McNeil’s wife, Anita, said at an NAACP news conference in suburban Washington on Friday that she recently visited her husband in prison, where he is serving a life sentence for which he will be eligible for parole after 14 years. He has served 5 ½ years of the sentence.
“He’s not bitter, he’s not angry, he just knows that he has supporters out here,” said Anita McNeil, who added that she hadn’t been able to visit him as much as she would like to because she has breast cancer.
John McNeil’s case stems from a Dec. 6, 2005, confrontation with Brian Epp at McNeil’s home on Earlvine Way in Kennesaw. Epp got into an argument with McNeil over work he was doing for McNeil. McNeil shot Epp once in the head with a 9mm handgun, an action he said was taken in self-defense when Epp came at him with a knife.
Police and the county medical examiner said Epp was not armed, having a utility knife he used as a homebuilder clipped to his pocket.
NAACP President Ben Jealous said the organization is putting together briefs for the case, which could end up in an appeal as well as a new trial leading to months of new litigation.
“Can a man in the US of A defend his family?” Jealous asked. “Some people say this is about a black man in Georgia, but it is a black man in Georgia defending his family. When can a man in America defend his family?”
The NAACP has started a legal defense fund for John McNeil, which is accepting donations at any Wells Fargo branch, and an online petition has collected 23,000 signatures asking for his conviction to be overturned.
In addition, a rally in support of McNeil has been planned for noon on Nov. 10, either on the Marietta Square or at the State Capitol in Atlanta.
North Carolina NAACP State Conference President the Rev. Dr. William J. Barber II said there have been a number of misconceptions in the case. He said John McNeil and Epp never had a running feud.
“He did everything he could,” Barber said. “He retreated, he went backward, he fired a warning shot.”
The North Carolina NAACP has dealt with the case because Anita McNeil moved there while undergoing cancer treatment.
Attorney General Sam Olens said Wednesday that McNeil’s defense in his trial was effective in announcing his decision to appeal a ruling by Baldwin County Superior Court Judge Hulane George.

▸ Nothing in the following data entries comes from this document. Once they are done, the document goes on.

(* ===== verification/McpCatalog.v ===== *)
(** * examples/mcp-catalog-router: one path per MCP server

    [POST /mcp/s/{server}] is forwarded to the server's endpoint with the credential the
    catalog holds for it, and the answer is relayed.  The HTTP client, net/url and the JSON
    encoder are parameters, as is the dispatch of the [http.ServeMux]; every request sent is
    recorded. *)
From stdpp Require Import base list gmap strings sets sorting.
From Stdlib Require Import ZArith Lia Ascii.
From S2P Require Import Prelude GoStrings McpSession McpRouter McpGateway.
#[local] Open Scope Z_scope.

(** ** Configuration *)

Record Server := mkServer { sv_URL : string; sv_Credential : string }.

Record Config := mkConfig {
  cfg_RouteHeader : string;
  cfg_TimeoutMillis : Z;
  cfg_Servers : gmap string Server;
}.

(** The errors of [ValidateConfig], one constructor per message. *)
Inductive catalog_error :=
  | NoServers
  | ServerIDRequired
  | ServerContainsSlash (id : string)
  | DuplicateServer (id : string)
  | ServerURLRequired (id : string)
  | ServerURLNotAbsolute (id : string).

Section config.
Context `{NetURL}.

(** The loop, in the order Go ranges over the map. *)
Fixpoint validate_servers (seen : gset string) (order : list (string * Server)) : option catalog_error :=
  match order with
  | [] => None
  | (id, server) :: order =>
      if decide (TrimSpace id = "") then Some ServerIDRequired
      else if Contains id "/" then Some (ServerContainsSlash id)
      else if decide (id ∈ seen) then Some (DuplicateServer id)
      else if decide (TrimSpace (sv_URL server) = "") then Some (ServerURLRequired id)
      else match url_Parse (sv_URL server) with
           | inl _ => Some (ServerURLNotAbsolute id)
           | inr u => if decide (u_Scheme u = "" \/ u_Host u = "") then Some (ServerURLNotAbsolute id)
                      else validate_servers ({[id]} ∪ seen) order
           end
  end.

Definition catalog_ValidateConfig (config : Config) (order : list (string * Server)) :
    option catalog_error :=
  if decide (cfg_Servers config = ∅) then Some NoServers else validate_servers ∅ order.
End config.

(** [SortedServerIDs]: sorting makes the order of the range irrelevant. *)
Definition SortedServerIDs (servers : gmap string Server) : list string :=
  sort_Strings (map_to_list servers).*1.

(** ** HTTP *)

(** [http.Header], under canonical keys. *)
Abbreviation header := (gmap string (list string)).

Definition h_Get (h : header) (k : string) : string :=
  match h !! CanonicalMIMEHeaderKey k with Some (v :: _) => v | _ => "" end.
Definition h_Set (k v : string) (h : header) : header := <[CanonicalMIMEHeaderKey k := [v]]> h.
Definition h_Add (k v : string) (h : header) : header :=
  <[CanonicalMIMEHeaderKey k := default [] (h !! CanonicalMIMEHeaderKey k) ++ [v]]> h.

(** A request of a client; [inl] is the error of reading its body. *)
Record client_request := mkClientRequest { cq_header : header; cq_body : string + bytes }.

(** A request to a server, and its answer. *)
Record server_request := mkServerRequest { sq_url : string; sq_header : header; sq_body : bytes }.
Record server_response := mkServerResponse {
  sp_status : Z;
  sp_header : header;
  sp_body : string + bytes;
}.

(** What the handler writes. *)
Record reply := mkReply { rp_status : Z; rp_header : header; rp_body : bytes }.

(** [ServerDump] and the state of the router; [cr_sent] records the requests made. *)
Record CatalogServerDump := mkCatalogServerDump {
  csd_Target : string;
  csd_CredentialConfigured : bool;
  csd_LastRequest : string;
}.

Record CatalogRouter := mkRouter {
  cr_config : Config;
  cr_servers : gmap string CatalogServerDump;
  cr_sent : list server_request;
}.

Definition New (config : Config) : CatalogRouter := mkRouter config ∅ [].

Section handler.
(** [http.NewRequestWithContext]'s error for a URL, the client's [Do], the JSON encoder, the
    case folding of the non-ASCII range, and the order in which Go ranges over a header. *)
Context (url_error : string -> option string)
        (client_Do : server_request -> string + server_response)
        (encode : JSONRPCResponse -> bytes)
        (unicode : string -> string -> bool)
        (header_order : header -> list (string * list string)).

Definition record (id : string) (server : Server) (st : string) (c : CatalogRouter) : CatalogRouter :=
  mkRouter (cr_config c)
    (<[id := mkCatalogServerDump (sv_URL server) (bool_decide (sv_Credential server <> "")) st]>
       (cr_servers c)) (cr_sent c).

(** [Dump]: a copy. *)
Definition Dump (c : CatalogRouter) : gmap string CatalogServerDump := cr_servers c.

Definition routeHeader (c : Config) : string :=
  if decide (cfg_RouteHeader c <> "") then cfg_RouteHeader c else "x-mcp-server".

(** A header of the client, copied, with a default when it is empty. *)
Definition copy_or (k d : string) (from h : header) : header :=
  let h := h_Set k (h_Get from k) h in
  if decide (h_Get h k = "") then h_Set k d h else h.

(** A header of the client, copied when it is not empty. *)
Definition copy_nonempty (k : string) (from h : header) : header :=
  if decide (h_Get from k <> "") then h_Set k (h_Get from k) h else h.

Definition forward_headers (c : Config) (serverID : string) (server : Server) (from : header) : header :=
  let h := copy_or "content-type" "application/json" from ∅ in
  let h := copy_or "accept" "application/json" from h in
  let h := h_Set (routeHeader c) serverID h in
  let h := if decide (sv_Credential server <> "") then h_Set "authorization" (sv_Credential server) h else h in
  let h := copy_nonempty SessionIDHeader from h in
  copy_nonempty ProtocolVersionHeader from h.

Definition forward (r : client_request) (serverID : string) (server : Server) (c : CatalogRouter) :
    (string + server_response) * CatalogRouter :=
  match cq_body r with
  | inl e => (inl e, c)
  | inr body =>
      let url := TrimRight (sv_URL server) "/" +:+ "/mcp" in
      match url_error url with
      | Some e => (inl e, c)
      | None =>
          let req := mkServerRequest url (forward_headers (cr_config c) serverID server (cq_header r)) body in
          (client_Do req, mkRouter (cr_config c) (cr_servers c) (cr_sent c ++ [req]))
      end
  end.

Definition copyResponseHeaders (dst src : header) : header :=
  foldl (fun dst '(name, values) =>
           if EqualFold unicode name "content-length" then dst
           else foldl (fun dst v => h_Add name v dst) dst values) dst (header_order src).

Definition writeJSON (status : Z) (v : JSONRPCResponse) : reply :=
  mkReply status (h_Set "content-type" "application/json" ∅) (encode v).

Definition catalog_failed (serverID : string) : reply :=
  writeJSON 502 (errorResponse [] (-32003) ("catalog backend failed: " +:+ serverID)).

(** [handleServer] for the path value [serverID]. *)
Definition handleServer (serverID : string) (r : client_request) (c : CatalogRouter) :
    reply * CatalogRouter :=
  match cfg_Servers (cr_config c) !! serverID with
  | None => (writeJSON 404 (errorResponse [] (-32004) ("unknown catalog server: " +:+ serverID)), c)
  | Some server =>
      match forward r serverID server c with
      | (inl e, c) => (catalog_failed serverID, record serverID server ("error: " +:+ e) c)
      | (inr resp, c) =>
          match sp_body resp with
          | inl e => (catalog_failed serverID, record serverID server ("error: " +:+ e) c)
          | inr body =>
              (mkReply (sp_status resp) (copyResponseHeaders ∅ (sp_header resp)) body,
               record serverID server "ok" c)
          end
      end
  end.

(** ** The Envoy filter *)

(** What the request handler keeps: for a path of the router, the request. *)
Definition catalog_handler (method path : string) (headers : list (string * string)) :
    option transitRequest :=
  let p := stripQuery path in
  if decide (p = "/healthz" \/ p = "/dump") then Some (mkTransit method path headers)
  else if HasPrefix p "/mcp/s/" then Some (mkTransit method path headers)
  else None.

(** The headers of the request the body handler makes: pseudo headers are left out. *)
Definition request_header (headers : list (string * string)) : header :=
  foldl (fun h '(k, v) => if HasPrefix k ":" then h else h_Add k v h) ∅ headers.

(** The body handler: nothing before the end of the body, and then the answer of [Handler]
    ([serve]: the [ServeMux] with the three handlers) as a local response.
    [httptest.NewRequest] panics unless method and path form a request line ([line_ok]). *)
Definition catalog_body (line_ok : string -> string -> bool)
    (serve : string -> string -> client_request -> CatalogRouter -> reply * CatalogRouter)
    (ctx : option transitRequest) (data : bytes) (endStream : bool) (c : CatalogRouter) :
    res (option (Z * bytes * list (string * string)) * CatalogRouter) :=
  match ctx with
  | Some req =>
      if negb endStream || bool_decide (tr_path req = "") then Ok (None, c)
      else if negb (line_ok (tr_method req) (tr_path req))
      then Panic "invalid NewRequest arguments"
      else
        let '(rp, c) := serve (tr_method req) (tr_path req)
                          (mkClientRequest (request_header (tr_headers req)) (inr data)) c in
        Ok (Some (rp_status rp, rp_body rp,
                  header_order (rp_header rp) ≫= fun '(k, vs) => pair k <$> vs), c)
  | None => Ok (None, c)
  end.

(** ** Lemmas *)

(** Two clients that agree on the four headers the router copies. *)
Definition same_copied (a b : header) : Prop :=
  forall k, k ∈ ["content-type"; "accept"; SessionIDHeader; ProtocolVersionHeader] ->
    h_Get a k = h_Get b k.

Lemma forward_headers_same c id server a b : same_copied a b ->
  forward_headers c id server a = forward_headers c id server b.
Proof.
  intros Hs. unfold forward_headers, copy_or, copy_nonempty.
  by rewrite !(Hs "content-type"), !(Hs "accept"), !(Hs SessionIDHeader), !(Hs ProtocolVersionHeader)
    by set_solver.
Qed.

Lemma h_Set_other k v h k' : CanonicalMIMEHeaderKey k' <> CanonicalMIMEHeaderKey k ->
  h_Set k v h !! CanonicalMIMEHeaderKey k' = h !! CanonicalMIMEHeaderKey k'.
Proof. intros Hne. unfold h_Set. by rewrite lookup_insert_ne. Qed.

Lemma copy_nonempty_other k from h k' : CanonicalMIMEHeaderKey k' <> CanonicalMIMEHeaderKey k ->
  copy_nonempty k from h !! CanonicalMIMEHeaderKey k' = h !! CanonicalMIMEHeaderKey k'.
Proof. intros Hne. unfold copy_nonempty. case_decide; [by apply h_Set_other|done]. Qed.

Lemma copy_or_other k d from h k' : CanonicalMIMEHeaderKey k' <> CanonicalMIMEHeaderKey k ->
  copy_or k d from h !! CanonicalMIMEHeaderKey k' = h !! CanonicalMIMEHeaderKey k'.
Proof. intros Hne. unfold copy_or. case_decide; by rewrite ?h_Set_other. Qed.

(** The credential of the server is the only authorization sent. *)
Lemma forward_authorization c id server from :
  CanonicalMIMEHeaderKey (routeHeader c) <> "Authorization" ->
  forward_headers c id server from !! "Authorization" =
  if decide (sv_Credential server <> "") then Some [sv_Credential server] else None.
Proof.
  intros Hr. change "Authorization" with (CanonicalMIMEHeaderKey "authorization") in *.
  unfold forward_headers. rewrite !copy_nonempty_other by done.
  case_decide; [unfold h_Set at 1; by rewrite lookup_insert_eq|].
  rewrite h_Set_other by done. by rewrite !copy_or_other.
Qed.

End handler.

(** ** Properties *)

(** What a client can make the catalog router do.  A request for an unknown server is
    answered 404 with nothing sent and nothing recorded.  One for a known server sends at most
    one request, to that server, whose authorization is the credential configured for it and
    nothing else; two clients whose requests agree on the body and on the four headers that
    are copied cause the same request to be sent, so no other header of a client (its own
    authorization included) reaches a server.  The outcome is recorded under that server
    alone, and an answer is relayed with its status and its body. *)
Theorem catalog_forwards_only_its_own url_error client_Do encode unicode header_order serverID r c :
  let '(rp, c') := handleServer url_error client_Do encode unicode header_order serverID r c in
  cr_config c' = cr_config c /\
  (forall id, id <> serverID -> cr_servers c' !! id = cr_servers c !! id) /\
  match cfg_Servers (cr_config c) !! serverID with
  | None => rp_status rp = 404 /\ c' = c
  | Some server =>
      (cr_sent c' = cr_sent c /\ rp_status rp = 502 \/
       exists req, cr_sent c' = cr_sent c ++ [req] /\
         sq_url req = TrimRight (sv_URL server) "/" +:+ "/mcp" /\ cq_body r = inr (sq_body req) /\
         (CanonicalMIMEHeaderKey (routeHeader (cr_config c)) <> "Authorization" ->
            sq_header req !! "Authorization" =
            if decide (sv_Credential server <> "") then Some [sv_Credential server] else None) /\
         (forall resp body, client_Do req = inr resp -> sp_body resp = inr body ->
            rp_status rp = sp_status resp /\ rp_body rp = body)) /\
      (forall r', same_copied (cq_header r) (cq_header r') -> cq_body r = cq_body r' ->
         (handleServer url_error client_Do encode unicode header_order serverID r' c) = (rp, c'))
  end.
Proof.
  destruct (handleServer _ _ _ _ _ serverID r c) as [rp c'] eqn:E. revert E.
  unfold handleServer, forward.
  destruct (cfg_Servers (cr_config c) !! serverID) as [server|] eqn:Es; [|by intros [= <- <-]].
  destruct (cq_body r) as [e|body] eqn:Eb.
  { intros [= <- <-]. cbn. split_and!; [done| | |]; [intros; by rewrite lookup_insert_ne|by left|].
    intros r' _ Hb. by rewrite <- Hb. }
  destruct (url_error _) as [e|] eqn:Eu.
  { intros [= <- <-]. cbn. split_and!; [done| | |]; [intros; by rewrite lookup_insert_ne|by left|].
    intros r' _ Hb. by rewrite <- Hb. }
  set (req := mkServerRequest _ _ _). intros E.
  assert (forall r', same_copied (cq_header r) (cq_header r') ->
    forward_headers (cr_config c) serverID server (cq_header r') = sq_header req) as Hsame.
  { intros r' Hr. cbn. symmetry. by apply forward_headers_same. }
  assert (cr_config c' = cr_config c /\ cr_sent c' = cr_sent c ++ [req] /\
    (forall id, id <> serverID -> cr_servers c' !! id = cr_servers c !! id) /\
    (forall resp b, client_Do req = inr resp -> sp_body resp = inr b ->
       rp_status rp = sp_status resp /\ rp_body rp = b)) as (H1 & H2 & H3 & H4).
  { destruct (client_Do req) as [e|resp] eqn:Ed; [|destruct (sp_body resp) as [e|b] eqn:Ep];
      injection E as <- <-; cbn; split_and!; try done;
      try (intros id Hid; by rewrite lookup_insert_ne); intros; simplify_eq/=; split; congruence. }
  split_and!; [done|done| |].
  - right. exists req. split_and!; [done|done|done|apply forward_authorization|done].
  - intros r' Hr Hb. rewrite <- Hb. rewrite (Hsame r' Hr). exact E.
Qed.

(** A credential configured for the server wins over a route header of the same name. *)
Lemma credential_wins_over_route_header :
  forward_headers (mkConfig "authorization" 0 ∅) "s" (mkServer "http://s" "Bearer k") ∅
    !! "Authorization" = Some ["Bearer k"].
Proof. reflexivity. Qed.

(** A path with a malformed escape is kept by the request handler, and the body handler
    panics on it. *)
Lemma bad_path_panics serve c :
  let line_ok := fun _ path => negb (Contains path "%zz") in
  catalog_body map_to_list line_ok serve (catalog_handler "POST" "/mcp/s/%zz" []) [] true c =
  Panic "invalid NewRequest arguments".
Proof. reflexivity. Qed.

George ruled last month that McNeil received ineffective counsel in his 2006 trial. Olens’ appeal will send the case back to the Georgia Supreme Court.
Olens made his decision to appeal on the request of Cobb District Attorney Pat Head. George did not dismiss the case, but set aside the conviction. If the Georgia Supreme Court upholds the ruling, the case would come back to Cobb for a new trial.
Atlanta attorney Mark Yuracheck, who filed the habeas corpus petition on McNeil’s behalf, said he filed it in Baldwin County because McNeil was being held there at the time. McNeil was moved on Aug. 27 to Macon State Prison in Oglethorpe.